WORK REQUEST |
Among the entries below, only the lines starting at the one with "(** What a request" and ending at the one with "(∀ s', s' ≠ s → view", both included, are to be printed exactly.

GIVEN DATA |
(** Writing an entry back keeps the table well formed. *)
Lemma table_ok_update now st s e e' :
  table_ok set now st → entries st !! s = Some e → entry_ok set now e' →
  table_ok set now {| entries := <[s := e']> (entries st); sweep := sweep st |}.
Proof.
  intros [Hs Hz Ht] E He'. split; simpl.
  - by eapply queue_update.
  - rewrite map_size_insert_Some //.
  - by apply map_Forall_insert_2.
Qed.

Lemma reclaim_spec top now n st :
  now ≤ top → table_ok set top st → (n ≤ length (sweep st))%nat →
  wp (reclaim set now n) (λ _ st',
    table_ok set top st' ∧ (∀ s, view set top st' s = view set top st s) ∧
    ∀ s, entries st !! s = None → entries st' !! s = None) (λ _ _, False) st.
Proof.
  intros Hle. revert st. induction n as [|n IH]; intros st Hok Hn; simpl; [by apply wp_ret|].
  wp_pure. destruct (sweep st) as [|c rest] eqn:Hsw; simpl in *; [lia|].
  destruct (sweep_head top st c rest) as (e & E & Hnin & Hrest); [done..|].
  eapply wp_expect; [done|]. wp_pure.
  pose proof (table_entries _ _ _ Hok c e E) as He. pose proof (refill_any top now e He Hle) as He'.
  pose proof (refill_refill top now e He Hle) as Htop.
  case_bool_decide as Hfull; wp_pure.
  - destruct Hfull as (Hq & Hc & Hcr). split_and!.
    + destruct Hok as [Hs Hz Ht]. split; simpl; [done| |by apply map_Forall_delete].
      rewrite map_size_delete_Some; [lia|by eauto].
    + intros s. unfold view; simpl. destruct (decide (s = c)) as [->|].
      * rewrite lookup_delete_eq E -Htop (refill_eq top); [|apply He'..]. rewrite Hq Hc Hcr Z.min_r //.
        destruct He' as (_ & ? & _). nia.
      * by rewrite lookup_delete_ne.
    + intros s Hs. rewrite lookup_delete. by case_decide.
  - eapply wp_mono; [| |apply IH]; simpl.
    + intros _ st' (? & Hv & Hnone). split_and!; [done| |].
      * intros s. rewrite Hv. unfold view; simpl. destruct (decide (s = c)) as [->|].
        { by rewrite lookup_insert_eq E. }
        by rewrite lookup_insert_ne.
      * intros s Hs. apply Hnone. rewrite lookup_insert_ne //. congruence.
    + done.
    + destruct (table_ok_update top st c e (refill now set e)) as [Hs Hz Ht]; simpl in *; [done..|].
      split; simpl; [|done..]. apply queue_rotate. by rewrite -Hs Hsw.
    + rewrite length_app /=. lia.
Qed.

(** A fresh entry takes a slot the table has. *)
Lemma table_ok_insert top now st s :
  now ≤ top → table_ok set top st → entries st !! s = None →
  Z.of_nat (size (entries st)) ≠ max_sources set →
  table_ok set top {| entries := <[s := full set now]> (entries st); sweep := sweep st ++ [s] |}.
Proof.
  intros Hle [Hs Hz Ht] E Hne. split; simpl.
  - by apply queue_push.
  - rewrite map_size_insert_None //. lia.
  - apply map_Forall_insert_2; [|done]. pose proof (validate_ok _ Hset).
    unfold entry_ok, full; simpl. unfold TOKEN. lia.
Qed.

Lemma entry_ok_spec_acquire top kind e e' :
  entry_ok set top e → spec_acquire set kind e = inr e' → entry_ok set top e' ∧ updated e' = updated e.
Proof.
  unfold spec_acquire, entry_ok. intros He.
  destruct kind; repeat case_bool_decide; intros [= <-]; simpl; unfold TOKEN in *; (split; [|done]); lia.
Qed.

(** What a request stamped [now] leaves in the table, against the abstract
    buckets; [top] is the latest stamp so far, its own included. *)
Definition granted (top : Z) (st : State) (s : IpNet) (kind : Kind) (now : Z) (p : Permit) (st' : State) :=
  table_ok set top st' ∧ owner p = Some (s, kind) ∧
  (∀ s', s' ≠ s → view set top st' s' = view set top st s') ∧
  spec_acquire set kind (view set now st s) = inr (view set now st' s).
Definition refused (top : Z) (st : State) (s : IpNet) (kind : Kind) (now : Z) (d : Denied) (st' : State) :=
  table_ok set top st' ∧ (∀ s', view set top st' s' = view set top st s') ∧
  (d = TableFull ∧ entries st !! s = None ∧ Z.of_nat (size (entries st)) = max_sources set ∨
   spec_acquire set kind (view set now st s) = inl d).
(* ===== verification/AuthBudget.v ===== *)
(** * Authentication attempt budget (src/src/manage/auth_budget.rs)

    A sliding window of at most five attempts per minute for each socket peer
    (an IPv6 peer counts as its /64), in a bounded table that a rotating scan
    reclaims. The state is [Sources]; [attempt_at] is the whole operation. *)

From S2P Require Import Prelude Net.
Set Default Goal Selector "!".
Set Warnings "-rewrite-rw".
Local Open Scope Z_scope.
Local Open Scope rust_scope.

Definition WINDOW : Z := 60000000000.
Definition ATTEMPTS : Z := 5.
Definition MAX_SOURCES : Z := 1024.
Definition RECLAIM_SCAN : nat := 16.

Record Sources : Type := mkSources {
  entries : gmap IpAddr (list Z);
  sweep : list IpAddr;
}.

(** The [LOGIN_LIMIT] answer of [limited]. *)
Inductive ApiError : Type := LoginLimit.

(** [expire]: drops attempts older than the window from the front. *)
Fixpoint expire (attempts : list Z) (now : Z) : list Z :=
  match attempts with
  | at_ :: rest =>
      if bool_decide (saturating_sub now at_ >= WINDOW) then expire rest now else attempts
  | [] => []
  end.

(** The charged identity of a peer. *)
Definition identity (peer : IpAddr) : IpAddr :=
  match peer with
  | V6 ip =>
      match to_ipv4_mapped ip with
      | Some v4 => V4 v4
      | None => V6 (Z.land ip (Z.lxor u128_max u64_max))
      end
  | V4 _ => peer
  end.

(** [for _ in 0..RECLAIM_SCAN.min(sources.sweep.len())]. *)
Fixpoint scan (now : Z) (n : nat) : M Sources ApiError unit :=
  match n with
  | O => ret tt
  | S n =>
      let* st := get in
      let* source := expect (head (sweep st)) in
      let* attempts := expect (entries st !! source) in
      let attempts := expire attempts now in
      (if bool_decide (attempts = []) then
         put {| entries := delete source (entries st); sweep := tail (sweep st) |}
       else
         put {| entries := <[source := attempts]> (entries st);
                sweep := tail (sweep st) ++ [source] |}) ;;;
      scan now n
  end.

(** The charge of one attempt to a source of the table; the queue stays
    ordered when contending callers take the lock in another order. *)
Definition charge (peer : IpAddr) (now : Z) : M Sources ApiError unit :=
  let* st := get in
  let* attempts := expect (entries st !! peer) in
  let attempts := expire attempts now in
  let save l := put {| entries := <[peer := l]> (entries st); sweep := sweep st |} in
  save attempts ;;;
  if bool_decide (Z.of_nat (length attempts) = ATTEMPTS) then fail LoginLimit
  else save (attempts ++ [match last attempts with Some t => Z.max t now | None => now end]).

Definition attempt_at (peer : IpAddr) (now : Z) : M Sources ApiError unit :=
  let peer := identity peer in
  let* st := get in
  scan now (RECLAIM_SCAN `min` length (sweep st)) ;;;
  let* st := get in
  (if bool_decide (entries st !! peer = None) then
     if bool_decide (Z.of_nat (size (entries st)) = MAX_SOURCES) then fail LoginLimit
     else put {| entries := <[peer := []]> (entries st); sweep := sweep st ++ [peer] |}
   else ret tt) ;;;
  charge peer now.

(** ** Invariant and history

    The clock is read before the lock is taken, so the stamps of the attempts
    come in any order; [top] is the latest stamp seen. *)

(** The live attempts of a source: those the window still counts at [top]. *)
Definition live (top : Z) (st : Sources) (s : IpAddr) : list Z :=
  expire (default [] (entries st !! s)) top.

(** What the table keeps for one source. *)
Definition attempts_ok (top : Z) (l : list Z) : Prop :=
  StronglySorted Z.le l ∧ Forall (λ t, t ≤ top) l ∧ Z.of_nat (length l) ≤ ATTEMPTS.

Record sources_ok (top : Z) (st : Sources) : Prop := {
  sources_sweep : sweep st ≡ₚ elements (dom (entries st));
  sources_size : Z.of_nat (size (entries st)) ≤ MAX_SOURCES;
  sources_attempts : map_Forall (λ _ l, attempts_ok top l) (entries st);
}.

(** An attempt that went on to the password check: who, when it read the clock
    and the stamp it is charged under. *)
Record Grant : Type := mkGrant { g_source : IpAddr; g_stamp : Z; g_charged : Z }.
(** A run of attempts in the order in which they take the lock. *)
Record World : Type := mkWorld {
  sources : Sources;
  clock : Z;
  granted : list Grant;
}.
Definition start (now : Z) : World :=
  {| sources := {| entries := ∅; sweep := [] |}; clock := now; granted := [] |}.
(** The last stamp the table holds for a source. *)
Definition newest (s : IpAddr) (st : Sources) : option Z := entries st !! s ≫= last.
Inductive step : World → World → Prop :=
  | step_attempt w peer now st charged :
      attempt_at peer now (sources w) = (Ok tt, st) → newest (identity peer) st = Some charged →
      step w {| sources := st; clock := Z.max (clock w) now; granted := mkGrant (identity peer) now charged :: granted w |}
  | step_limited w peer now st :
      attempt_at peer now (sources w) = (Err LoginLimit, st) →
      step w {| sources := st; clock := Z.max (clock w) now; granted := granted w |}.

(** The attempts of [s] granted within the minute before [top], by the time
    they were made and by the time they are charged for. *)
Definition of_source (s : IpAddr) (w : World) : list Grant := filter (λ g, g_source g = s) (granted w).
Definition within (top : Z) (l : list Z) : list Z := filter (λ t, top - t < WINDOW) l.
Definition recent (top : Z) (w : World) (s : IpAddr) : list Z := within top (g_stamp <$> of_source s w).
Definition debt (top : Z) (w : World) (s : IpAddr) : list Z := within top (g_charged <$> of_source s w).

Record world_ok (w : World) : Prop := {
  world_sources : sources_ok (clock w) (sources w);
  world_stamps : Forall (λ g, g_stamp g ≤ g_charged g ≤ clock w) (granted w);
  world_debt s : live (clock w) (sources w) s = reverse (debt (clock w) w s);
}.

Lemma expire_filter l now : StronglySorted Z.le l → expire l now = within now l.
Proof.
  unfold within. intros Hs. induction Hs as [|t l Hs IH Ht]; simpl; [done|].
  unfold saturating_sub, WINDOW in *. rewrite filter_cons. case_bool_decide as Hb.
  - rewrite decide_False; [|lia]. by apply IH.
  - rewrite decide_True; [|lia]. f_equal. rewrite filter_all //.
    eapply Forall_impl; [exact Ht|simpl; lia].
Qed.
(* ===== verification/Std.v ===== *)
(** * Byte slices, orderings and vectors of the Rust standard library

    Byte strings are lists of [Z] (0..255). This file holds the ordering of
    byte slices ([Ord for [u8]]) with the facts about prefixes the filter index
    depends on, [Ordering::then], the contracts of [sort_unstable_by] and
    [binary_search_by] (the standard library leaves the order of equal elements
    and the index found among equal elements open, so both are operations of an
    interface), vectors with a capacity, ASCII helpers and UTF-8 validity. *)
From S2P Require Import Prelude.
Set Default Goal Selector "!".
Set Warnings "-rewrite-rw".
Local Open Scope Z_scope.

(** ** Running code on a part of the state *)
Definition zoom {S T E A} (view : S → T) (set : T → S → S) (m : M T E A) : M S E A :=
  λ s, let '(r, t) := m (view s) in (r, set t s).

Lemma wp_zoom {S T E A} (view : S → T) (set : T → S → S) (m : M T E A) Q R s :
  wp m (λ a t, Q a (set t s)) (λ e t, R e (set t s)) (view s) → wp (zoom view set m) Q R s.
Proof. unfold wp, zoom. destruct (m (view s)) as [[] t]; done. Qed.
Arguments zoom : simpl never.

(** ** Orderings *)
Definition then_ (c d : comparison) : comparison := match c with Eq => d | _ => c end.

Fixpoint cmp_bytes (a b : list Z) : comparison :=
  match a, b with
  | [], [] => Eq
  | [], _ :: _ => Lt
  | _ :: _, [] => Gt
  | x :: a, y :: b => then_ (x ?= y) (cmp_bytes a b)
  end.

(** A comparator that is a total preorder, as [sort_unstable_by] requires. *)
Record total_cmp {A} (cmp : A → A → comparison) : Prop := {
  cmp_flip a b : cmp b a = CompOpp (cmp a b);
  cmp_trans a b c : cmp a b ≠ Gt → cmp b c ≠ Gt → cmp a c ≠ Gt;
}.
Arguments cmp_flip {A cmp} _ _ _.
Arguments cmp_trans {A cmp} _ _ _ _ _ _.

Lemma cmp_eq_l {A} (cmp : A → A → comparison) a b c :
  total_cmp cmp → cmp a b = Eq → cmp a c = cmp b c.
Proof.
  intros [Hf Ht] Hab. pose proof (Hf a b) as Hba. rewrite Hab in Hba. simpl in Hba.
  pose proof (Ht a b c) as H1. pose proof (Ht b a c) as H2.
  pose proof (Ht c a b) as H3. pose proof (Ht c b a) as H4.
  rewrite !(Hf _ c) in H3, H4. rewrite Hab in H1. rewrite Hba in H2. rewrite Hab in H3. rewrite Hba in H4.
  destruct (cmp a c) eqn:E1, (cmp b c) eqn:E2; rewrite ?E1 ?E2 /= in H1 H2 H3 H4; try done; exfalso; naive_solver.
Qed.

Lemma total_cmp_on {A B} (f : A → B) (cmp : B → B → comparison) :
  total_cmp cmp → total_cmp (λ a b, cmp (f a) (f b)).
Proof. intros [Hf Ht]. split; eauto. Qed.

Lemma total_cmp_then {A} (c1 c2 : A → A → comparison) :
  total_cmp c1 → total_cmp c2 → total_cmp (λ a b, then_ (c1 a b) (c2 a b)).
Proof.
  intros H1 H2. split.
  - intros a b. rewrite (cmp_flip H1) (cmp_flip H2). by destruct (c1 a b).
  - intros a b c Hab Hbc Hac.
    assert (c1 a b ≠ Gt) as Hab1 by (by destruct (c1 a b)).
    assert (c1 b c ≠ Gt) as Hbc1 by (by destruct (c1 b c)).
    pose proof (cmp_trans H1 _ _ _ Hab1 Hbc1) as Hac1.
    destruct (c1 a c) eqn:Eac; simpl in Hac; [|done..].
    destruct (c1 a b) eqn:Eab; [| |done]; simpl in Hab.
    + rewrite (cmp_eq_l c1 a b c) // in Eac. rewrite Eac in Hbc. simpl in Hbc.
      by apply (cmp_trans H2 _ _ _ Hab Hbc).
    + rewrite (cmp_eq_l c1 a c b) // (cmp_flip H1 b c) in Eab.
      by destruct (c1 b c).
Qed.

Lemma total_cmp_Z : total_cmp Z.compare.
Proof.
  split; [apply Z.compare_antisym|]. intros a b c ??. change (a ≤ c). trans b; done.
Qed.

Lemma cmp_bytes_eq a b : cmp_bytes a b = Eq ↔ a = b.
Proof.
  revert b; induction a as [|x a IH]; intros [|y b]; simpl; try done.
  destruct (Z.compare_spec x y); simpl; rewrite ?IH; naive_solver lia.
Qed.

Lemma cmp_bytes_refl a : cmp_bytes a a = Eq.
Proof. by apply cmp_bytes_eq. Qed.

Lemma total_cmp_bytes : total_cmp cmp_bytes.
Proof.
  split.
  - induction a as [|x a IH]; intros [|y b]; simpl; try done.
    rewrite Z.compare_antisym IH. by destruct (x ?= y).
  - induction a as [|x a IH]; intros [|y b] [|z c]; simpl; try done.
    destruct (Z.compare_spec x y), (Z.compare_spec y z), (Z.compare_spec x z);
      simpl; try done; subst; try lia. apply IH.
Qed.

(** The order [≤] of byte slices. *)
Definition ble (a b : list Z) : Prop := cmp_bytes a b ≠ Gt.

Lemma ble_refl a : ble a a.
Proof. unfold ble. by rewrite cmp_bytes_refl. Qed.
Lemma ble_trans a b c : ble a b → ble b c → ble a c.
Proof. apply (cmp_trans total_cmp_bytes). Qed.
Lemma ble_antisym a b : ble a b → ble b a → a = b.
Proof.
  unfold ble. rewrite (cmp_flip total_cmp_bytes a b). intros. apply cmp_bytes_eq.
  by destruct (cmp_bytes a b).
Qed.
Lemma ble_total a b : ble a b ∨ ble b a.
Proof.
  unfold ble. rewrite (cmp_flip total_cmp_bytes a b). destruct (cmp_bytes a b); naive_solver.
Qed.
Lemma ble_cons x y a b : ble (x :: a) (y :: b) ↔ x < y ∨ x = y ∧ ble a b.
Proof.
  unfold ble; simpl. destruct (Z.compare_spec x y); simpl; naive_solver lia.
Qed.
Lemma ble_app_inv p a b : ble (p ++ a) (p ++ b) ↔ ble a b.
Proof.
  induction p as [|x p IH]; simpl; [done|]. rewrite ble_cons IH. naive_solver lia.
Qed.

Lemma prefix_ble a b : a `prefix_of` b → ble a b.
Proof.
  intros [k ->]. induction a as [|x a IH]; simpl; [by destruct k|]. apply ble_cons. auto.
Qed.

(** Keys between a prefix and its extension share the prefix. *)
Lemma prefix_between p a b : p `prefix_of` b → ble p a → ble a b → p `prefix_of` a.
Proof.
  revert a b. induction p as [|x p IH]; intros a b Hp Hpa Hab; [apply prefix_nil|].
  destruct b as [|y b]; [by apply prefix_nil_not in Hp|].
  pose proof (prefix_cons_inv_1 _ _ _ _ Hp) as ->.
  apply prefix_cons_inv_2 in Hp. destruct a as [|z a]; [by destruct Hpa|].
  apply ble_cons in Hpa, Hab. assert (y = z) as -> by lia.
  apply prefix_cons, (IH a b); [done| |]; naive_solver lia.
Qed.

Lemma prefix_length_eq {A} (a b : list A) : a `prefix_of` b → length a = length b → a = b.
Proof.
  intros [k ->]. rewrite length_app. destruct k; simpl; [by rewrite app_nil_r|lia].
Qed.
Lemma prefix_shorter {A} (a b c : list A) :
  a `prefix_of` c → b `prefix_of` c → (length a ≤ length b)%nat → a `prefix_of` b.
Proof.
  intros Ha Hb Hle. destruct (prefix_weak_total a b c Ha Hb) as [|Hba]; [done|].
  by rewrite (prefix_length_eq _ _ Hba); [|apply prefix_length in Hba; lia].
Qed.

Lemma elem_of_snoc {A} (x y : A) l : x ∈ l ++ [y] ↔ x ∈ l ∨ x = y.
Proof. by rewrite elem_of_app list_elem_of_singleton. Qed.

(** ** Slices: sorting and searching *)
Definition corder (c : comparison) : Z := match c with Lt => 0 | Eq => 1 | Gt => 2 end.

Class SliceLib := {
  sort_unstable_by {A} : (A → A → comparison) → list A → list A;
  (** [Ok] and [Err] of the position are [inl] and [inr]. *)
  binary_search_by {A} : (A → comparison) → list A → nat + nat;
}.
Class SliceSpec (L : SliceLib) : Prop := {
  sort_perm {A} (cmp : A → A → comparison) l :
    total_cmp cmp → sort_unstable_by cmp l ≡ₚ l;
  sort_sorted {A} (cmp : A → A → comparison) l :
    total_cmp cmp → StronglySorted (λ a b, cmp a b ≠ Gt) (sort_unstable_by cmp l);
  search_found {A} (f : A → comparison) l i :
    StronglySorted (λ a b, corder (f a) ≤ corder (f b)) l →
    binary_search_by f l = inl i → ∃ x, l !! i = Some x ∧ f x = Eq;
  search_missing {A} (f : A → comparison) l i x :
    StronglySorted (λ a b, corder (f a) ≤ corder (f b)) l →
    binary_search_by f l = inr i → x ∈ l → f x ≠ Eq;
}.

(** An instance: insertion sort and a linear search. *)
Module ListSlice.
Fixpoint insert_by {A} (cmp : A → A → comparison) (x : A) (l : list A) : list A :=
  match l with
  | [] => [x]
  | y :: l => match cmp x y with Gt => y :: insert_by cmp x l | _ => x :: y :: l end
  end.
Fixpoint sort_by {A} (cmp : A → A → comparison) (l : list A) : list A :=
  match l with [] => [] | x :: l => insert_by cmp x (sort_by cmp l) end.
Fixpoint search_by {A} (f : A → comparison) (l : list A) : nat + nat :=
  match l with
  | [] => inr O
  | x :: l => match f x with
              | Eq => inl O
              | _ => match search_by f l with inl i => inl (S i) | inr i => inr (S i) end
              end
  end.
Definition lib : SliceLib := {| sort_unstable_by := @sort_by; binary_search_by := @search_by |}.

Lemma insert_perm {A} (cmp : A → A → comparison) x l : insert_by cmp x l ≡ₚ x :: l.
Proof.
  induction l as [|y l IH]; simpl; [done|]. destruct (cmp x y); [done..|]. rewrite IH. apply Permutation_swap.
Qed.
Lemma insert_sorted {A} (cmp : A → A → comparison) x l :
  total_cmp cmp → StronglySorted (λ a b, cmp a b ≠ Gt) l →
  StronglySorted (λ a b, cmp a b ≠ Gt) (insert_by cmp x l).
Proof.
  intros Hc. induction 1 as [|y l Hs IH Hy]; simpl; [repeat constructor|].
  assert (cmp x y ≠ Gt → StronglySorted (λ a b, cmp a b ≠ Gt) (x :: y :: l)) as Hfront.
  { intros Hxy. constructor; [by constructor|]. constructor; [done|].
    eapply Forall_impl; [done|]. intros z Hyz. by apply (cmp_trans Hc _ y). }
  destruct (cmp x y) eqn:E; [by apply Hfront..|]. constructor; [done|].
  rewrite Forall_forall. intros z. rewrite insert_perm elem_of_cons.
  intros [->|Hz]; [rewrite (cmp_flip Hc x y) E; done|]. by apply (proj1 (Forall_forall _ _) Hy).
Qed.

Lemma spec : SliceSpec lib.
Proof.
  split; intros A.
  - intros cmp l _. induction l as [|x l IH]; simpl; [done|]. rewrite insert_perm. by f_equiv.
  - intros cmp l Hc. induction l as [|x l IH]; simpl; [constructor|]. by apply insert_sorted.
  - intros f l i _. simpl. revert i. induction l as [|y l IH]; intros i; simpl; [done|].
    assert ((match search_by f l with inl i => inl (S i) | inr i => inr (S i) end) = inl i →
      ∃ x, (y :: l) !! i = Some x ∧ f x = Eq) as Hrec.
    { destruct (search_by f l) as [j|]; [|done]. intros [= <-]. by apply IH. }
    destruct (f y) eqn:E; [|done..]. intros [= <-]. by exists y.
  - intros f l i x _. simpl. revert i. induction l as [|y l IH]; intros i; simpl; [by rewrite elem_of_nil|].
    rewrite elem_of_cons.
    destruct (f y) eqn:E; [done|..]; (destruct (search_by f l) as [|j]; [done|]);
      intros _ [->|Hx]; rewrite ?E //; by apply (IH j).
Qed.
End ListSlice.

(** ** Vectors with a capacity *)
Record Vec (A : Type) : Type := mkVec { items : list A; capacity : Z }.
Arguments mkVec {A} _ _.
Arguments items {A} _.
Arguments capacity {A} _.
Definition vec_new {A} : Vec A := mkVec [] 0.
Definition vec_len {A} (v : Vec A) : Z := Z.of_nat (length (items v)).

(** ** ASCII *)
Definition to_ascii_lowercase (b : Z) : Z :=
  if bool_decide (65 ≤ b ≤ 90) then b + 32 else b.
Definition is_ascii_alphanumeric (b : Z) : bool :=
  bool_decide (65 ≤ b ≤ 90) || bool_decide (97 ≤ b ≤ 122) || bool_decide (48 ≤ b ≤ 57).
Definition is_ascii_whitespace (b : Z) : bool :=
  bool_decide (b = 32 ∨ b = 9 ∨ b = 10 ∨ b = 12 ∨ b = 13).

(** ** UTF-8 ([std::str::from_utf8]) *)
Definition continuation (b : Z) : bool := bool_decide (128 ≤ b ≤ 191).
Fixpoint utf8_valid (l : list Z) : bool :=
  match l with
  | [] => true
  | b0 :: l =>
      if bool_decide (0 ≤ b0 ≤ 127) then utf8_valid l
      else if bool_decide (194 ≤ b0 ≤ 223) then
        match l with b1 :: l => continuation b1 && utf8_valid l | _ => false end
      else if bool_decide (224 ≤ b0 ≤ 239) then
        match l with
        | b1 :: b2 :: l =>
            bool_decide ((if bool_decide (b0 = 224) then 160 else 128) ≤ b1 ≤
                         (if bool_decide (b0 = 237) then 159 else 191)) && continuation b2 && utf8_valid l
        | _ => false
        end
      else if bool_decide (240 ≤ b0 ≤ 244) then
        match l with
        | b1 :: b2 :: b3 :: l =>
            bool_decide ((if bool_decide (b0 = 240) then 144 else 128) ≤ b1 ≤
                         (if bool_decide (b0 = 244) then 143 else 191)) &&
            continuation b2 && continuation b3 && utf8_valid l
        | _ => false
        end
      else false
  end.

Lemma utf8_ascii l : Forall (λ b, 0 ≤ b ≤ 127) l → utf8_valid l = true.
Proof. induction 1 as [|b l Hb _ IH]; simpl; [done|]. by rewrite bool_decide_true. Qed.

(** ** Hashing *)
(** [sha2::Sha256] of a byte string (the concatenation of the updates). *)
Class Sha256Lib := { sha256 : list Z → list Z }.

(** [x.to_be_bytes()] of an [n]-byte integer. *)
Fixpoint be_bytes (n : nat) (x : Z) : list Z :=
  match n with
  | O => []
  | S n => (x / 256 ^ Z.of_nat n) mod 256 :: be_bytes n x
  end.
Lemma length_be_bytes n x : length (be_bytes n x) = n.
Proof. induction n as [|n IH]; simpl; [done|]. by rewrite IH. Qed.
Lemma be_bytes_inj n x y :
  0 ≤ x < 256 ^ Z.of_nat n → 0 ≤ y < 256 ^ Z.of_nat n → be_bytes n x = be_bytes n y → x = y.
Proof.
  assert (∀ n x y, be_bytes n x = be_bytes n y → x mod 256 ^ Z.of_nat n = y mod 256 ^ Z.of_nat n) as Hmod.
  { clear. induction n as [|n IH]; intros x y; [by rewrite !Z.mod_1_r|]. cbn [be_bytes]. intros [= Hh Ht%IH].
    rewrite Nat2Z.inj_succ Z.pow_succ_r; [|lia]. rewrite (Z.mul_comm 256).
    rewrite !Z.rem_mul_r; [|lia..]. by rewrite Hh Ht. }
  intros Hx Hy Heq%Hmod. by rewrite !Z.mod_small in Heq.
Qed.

EXERCISE OUTPUT |
(** What a request stamped [now] leaves in the table, against the abstract
    buckets; [top] is the latest stamp so far, its own included. *)
Definition granted (top : Z) (st : State) (s : IpNet) (kind : Kind) (now : Z) (p : Permit) (st' : State) :=
  table_ok set top st' ∧ owner p = Some (s, kind) ∧
  (∀ s', s' ≠ s → view set top st' s' = view set top st s') ∧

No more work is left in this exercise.